Muddling the Democrats’ messaging even further is a renewed cry by Republicans to drill more on public lands as they push Biden to reinstate the Keystone XL pipeline from Canada. Some Democrats agree more drilling could offer a temporary solution, but that argument faces head winds from liberals who believe the Ukraine war and the US ban on Russian oil should hasten a long-overdue transition to renewable energy.
During Tuesday’s weekly House Democratic Caucus meeting, liberals cautiously warned more-moderate colleagues to not go “full-bore ‘Drill, baby, drill,’” asking them to consider pairing such a strategy with long-term solutions relying on renewable energies, according to three people in the room who spoke on the condition of anonymity to discuss private conversations.
“What is interesting now is there is a very real — in our framing democracy, in other people’s framing, national security — argument for the transition, which I don’t think we ever would have been able to make so clearly,” Rep. Pramila Jayapal (D-Wash.), who chairs the Congressional Progressive Caucus, said Monday.
Julia Bodey, 35, who drives a Tesla in Levin’s district, echoed the argument for pivoting to producing domestic energy alternatives.
“Maybe this gas issue will convince people we need to get away from oil,” she said. “It’s such a complicated issue.

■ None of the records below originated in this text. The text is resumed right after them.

(** * Spacezine: the content and image synchronisation pipeline

    A shallow embedding of the build-time scripts of the repository
    (scripts/sync-images.js, scripts/sync-data.js and src/lib/wordpress.js)
    and of the modules that serve their output (src/data/posts-static.js
    and src/pages/rss.xml.js), and the properties of the pipeline stated
    over it.

    Conventions of the embedding.
    - JavaScript strings are [string]: sequences of code units below 256.
      The patterns of the scripts only inspect ASCII characters, white space
      and the double quote, so wider code units would behave as any other
      inert character.
    - The platform (URL parser, network, cwebp, sharp, node-vibrant, JSON
      printer) is a record of functions, [Platform]; every theorem holds for
      all platforms unless it says otherwise.
    - The file system and the trace of performed effects are threaded
      explicitly through a small state-and-exception monad, [M].
    - Paths are written relative to the repository root, which is what
      path.join(__dirname, '..', ...) denotes in the scripts.
    - Console output is not modelled. *)

From Stdlib Require Import String Ascii ZArith List Lia Bool.
From stdpp Require Import base option strings gmap.

#[local] Arguments String.append !_ _ / : simpl nomatch.
#[local] Open Scope Z_scope.

(** ** JavaScript text primitives *)

Module Text.

(** The double quote character (code 34). *)
Definition dquote : ascii := Ascii false true false false false true false false.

There is a lot of tension in the community — some people blaming Biden, which I think is unfair. He’s doing a good job, not an A-plus but better than the last guy.”
If Democratic voters stay put, it might be not out of any devotion to Levin but because his two main rivals appear significantly to the right on most issues.
Levin last month sent a questionnaire to constituents asking them to describe the issues of most importance to them. On Saturday he followed up with a tweet assuring the public that he, too, is “feeling pain from high gas prices” and is “committed to focusing on solutions that develop real results.” He linked to his op-ed on a local news website in which he blamed high prices on the three P’s.
Pressed on whether the constituents he speaks with are receptive to his message, Levin said he’s “going to keep telling the truth.”
“Ultimately, I hope that people understand what’s causing the price increase,” he said on Capitol Hill.
Perry reported from Encinitas, Calif. Emily Guskin in Washington contributed to this report.